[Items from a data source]
┌────────

(* ===== verification/DevFs.v ===== *)
(** * [drivers/fs/dev.rs]: the device file system, and trait-object dispatch

    The device file system has one directory, whose entries are the registered
    character devices; looking up a device makes a new node each time.  The
    second half dispatches the methods of [dyn FileSystemType] and
    [dyn FileSystem] to the two drivers. *)

From Stdlib Require Import Init.Byte.
From S2P Require Import Prelude Util FsTypes Fs Registry RamFs.

(** ** [DevFileSystemType] *)

Definition dev_mount (mount_id : Z) (source : string) (flags : Z) : KM loc :=
  _ ← assert (bool_decide (source = ""));
  root ← alloc_node {|
    node_id := 0; node_mount_id := mount_id; node_kind := FsNodeKind.Directory;
    node_metadata := initial_metadata; node_private_data := None |};
  self ← fresh_loc;
  _ ← modify (upd_file_systems <[self := DevFileSystem {|
    fsi_metadata := {| fsm_device := None; fsm_mount_flags := flags; fsm_block_size := 512;
      fsm_max_file_size := u64_max; fsm_file_system_type := DevFileSystemType |};
    fsi_next_node_id := SynCell.new 1%Z;
    fsi_root := root |}]>);
  mret self.
Definition dev_unmount (_instance : loc) : KM unit := panic Todo.

(** [FsNodeOperations for DevFileSystem] *)
Definition dev_write_node (_node : FsNode) : M kernel unit unit := mret tt.
Definition dev_evict_node (_node : FsNode) : M kernel unit unit := mret tt.

(** ** [FileOperations for DevFileSystem] *)

Definition dev_read (file : File) (offset : Z) (buffer : list byte) : KM (Z * list byte) :=
  n ← get_node (file_node file);
  match node_kind n with
  | FsNodeKind.CharDevice =>
      c_dev ← data_as_CharDevice n;
      op_read (char_device_file_operations c_dev) file offset buffer
  | FsNodeKind.BlockDevice => panic Todo
  | _ => panic Unreachable
  end.

Definition dev_write (file : File) (offset : Z) (buffer : list byte) : KM Z :=
  n ← get_node (file_node file);
  match node_kind n with
  | FsNodeKind.CharDevice =>
      c_dev ← data_as_CharDevice n;
      op_write (char_device_file_operations c_dev) file offset buffer
  | FsNodeKind.BlockDevice => panic Todo
  | _ => panic Unreachable
  end.

Definition dev_file_operations (_self : loc) : FileOperations := {|
  op_open := op_open FileOperations_default;
  op_flush := op_flush FileOperations_default;
  op_seek := op_seek FileOperations_default;
  op_read := dev_read;
  op_write := dev_write;
|}.

(** ** [DirectoryOperations for DevFileSystem] *)

Definition dev_lookup (self _parent : loc) (name : string) : KM (option loc) :=
  od ← get_char_device name;
  match od with
  | None => mret None
  | Some d =>
      id ← next_node_id self;
      mid ← root_mount_id self;
      l ← alloc_node {|
        node_id := id; node_mount_id := mid; node_kind := FsNodeKind.CharDevice;
        node_metadata := initial_metadata; node_private_data := Some (CharDeviceNode d) |};
      mret (Some l)
  end.

Fixpoint dev_list_devices (self : loc) (devs : list CharDevice)
    (ctx : DirectoryIterationContext) : KM DirectoryIterationContext :=
  match devs with
  | [] => mret ctx
  | d :: rest =>
      id ← next_node_id self;
      dev_list_devices self rest
        (DirectoryIterationContext_insert (cdm_name (char_device_metadata d)) id
           FsNodeKind.CharDevice ctx)
  end.
Definition dev_read_directory (self : loc) (ctx : DirectoryIterationContext) (_entry : loc)
    : KM DirectoryIterationContext :=
  devs ← list_char_devices;
  dev_list_devices self devs ctx.

Definition dev_directory_operations (self : loc) : DirectoryOperations := {|
  op_create_file := default_create_file;
  op_create_directory := default_create_directory;
  op_remove_file := default_remove_file;
  op_remove_directory := default_remove_directory;
  op_lookup := dev_lookup self;
  op_read_directory := dev_read_directory self;
|}.

(** ** [dyn FileSystemType] and [dyn FileSystem] *)

Definition fs_type_mount (ty : FileSystemType) : Z → string → Z → KM loc :=
  match ty with
  | RamFileSystemType => ram_mount
  | DevFileSystemType => dev_mount
  end.

Definition file_operations (self : loc) : KM FileOperations :=
  fs ← get_fs self;
  mret match fs with
       | RamFileSystem _ => ram_file_operations self
       | DevFileSystem _ => dev_file_operations self
       end.
Definition directory_operations (self : loc) : KM DirectoryOperations :=
  fs ← get_fs self;
  mret match fs with
       | RamFileSystem _ => ram_directory_operations self
       | DevFileSystem _ => dev_directory_operations self
       end.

└────────

Required action — An exact repeat of all the entries above is required.

Answer —
(* ===== verification/DevFs.v ===== *)
(** * [drivers/fs/dev.rs]: the device file system, and trait-object dispatch

    The device file system has one directory, whose entries are the registered
    character devices; looking up a device makes a new node each time.  The
    second half dispatches the methods of [dyn FileSystemType] and
    [dyn FileSystem] to the two drivers. *)

From Stdlib Require Import Init.Byte.
From S2P Require Import Prelude Util FsTypes Fs Registry RamFs.

(** ** [DevFileSystemType] *)

Definition dev_mount (mount_id : Z) (source : string) (flags : Z) : KM loc :=
  _ ← assert (bool_decide (source = ""));
  root ← alloc_node {|
    node_id := 0; node_mount_id := mount_id; node_kind := FsNodeKind.Directory;
    node_metadata := initial_metadata; node_private_data := None |};
  self ← fresh_loc;
  _ ← modify (upd_file_systems <[self := DevFileSystem {|
    fsi_metadata := {| fsm_device := None; fsm_mount_flags := flags; fsm_block_size := 512;
      fsm_max_file_size := u64_max; fsm_file_system_type := DevFileSystemType |};
    fsi_next_node_id := SynCell.new 1%Z;
    fsi_root := root |}]>);
  mret self.
Definition dev_unmount (_instance : loc) : KM unit := panic Todo.

(** [FsNodeOperations for DevFileSystem] *)
Definition dev_write_node (_node : FsNode) : M kernel unit unit := mret tt.
Definition dev_evict_node (_node : FsNode) : M kernel unit unit := mret tt.

(** ** [FileOperations for DevFileSystem] *)

Definition dev_read (file : File) (offset : Z) (buffer : list byte) : KM (Z * list byte) :=
  n ← get_node (file_node file);
  match node_kind n with
  | FsNodeKind.CharDevice =>
      c_dev ← data_as_CharDevice n;
      op_read (char_device_file_operations c_dev) file offset buffer
  | FsNodeKind.BlockDevice => panic Todo
  | _ => panic Unreachable
  end.

Definition dev_write (file : File) (offset : Z) (buffer : list byte) : KM Z :=
  n ← get_node (file_node file);
  match node_kind n with
  | FsNodeKind.CharDevice =>
      c_dev ← data_as_CharDevice n;
      op_write (char_device_file_operations c_dev) file offset buffer
  | FsNodeKind.BlockDevice => panic Todo
  | _ => panic Unreachable
  end.

Definition dev_file_operations (_self : loc) : FileOperations := {|
  op_open := op_open FileOperations_default;
  op_flush := op_flush FileOperations_default;
  op_seek := op_seek FileOperations_default;
  op_read := dev_read;
  op_write := dev_write;
|}.

(** ** [DirectoryOperations for DevFileSystem] *)

Definition dev_lookup (self _parent : loc) (name : string) : KM (option loc) :=
  od ← get_char_device name;
  match od with
  | None => mret None
  | Some d =>
      id ← next_node_id self;
      mid ← root_mount_id self;
      l ← alloc_node {|
        node_id := id; node_mount_id := mid; node_kind := FsNodeKind.CharDevice;
        node_metadata := initial_metadata; node_private_data := Some (CharDeviceNode d) |};
      mret (Some l)
  end.

Fixpoint dev_list_devices (self : loc) (devs : list CharDevice)
    (ctx : DirectoryIterationContext) : KM DirectoryIterationContext :=
  match devs with
  | [] => mret ctx
  | d :: rest =>
      id ← next_node_id self;
      dev_list_devices self rest
        (DirectoryIterationContext_insert (cdm_name (char_device_metadata d)) id
           FsNodeKind.CharDevice ctx)
  end.
Definition dev_read_directory (self : loc) (ctx : DirectoryIterationContext) (_entry : loc)
    : KM DirectoryIterationContext :=
  devs ← list_char_devices;
  dev_list_devices self devs ctx.

Definition dev_directory_operations (self : loc) : DirectoryOperations := {|
  op_create_file := default_create_file;
  op_create_directory := default_create_directory;
  op_remove_file := default_remove_file;
  op_remove_directory := default_remove_directory;
  op_lookup := dev_lookup self;
  op_read_directory := dev_read_directory self;
|}.

(** ** [dyn FileSystemType] and [dyn FileSystem] *)

Definition fs_type_mount (ty : FileSystemType) : Z → string → Z → KM loc :=
  match ty with
  | RamFileSystemType => ram_mount
  | DevFileSystemType => dev_mount
  end.

Definition file_operations (self : loc) : KM FileOperations :=
  fs ← get_fs self;
  mret match fs with
       | RamFileSystem _ => ram_file_operations self
       | DevFileSystem _ => dev_file_operations self
       end.
Definition directory_operations (self : loc) : KM DirectoryOperations :=
  fs ← get_fs self;
  mret match fs with
       | RamFileSystem _ => ram_directory_operations self
       | DevFileSystem _ => dev_directory_operations self
       end.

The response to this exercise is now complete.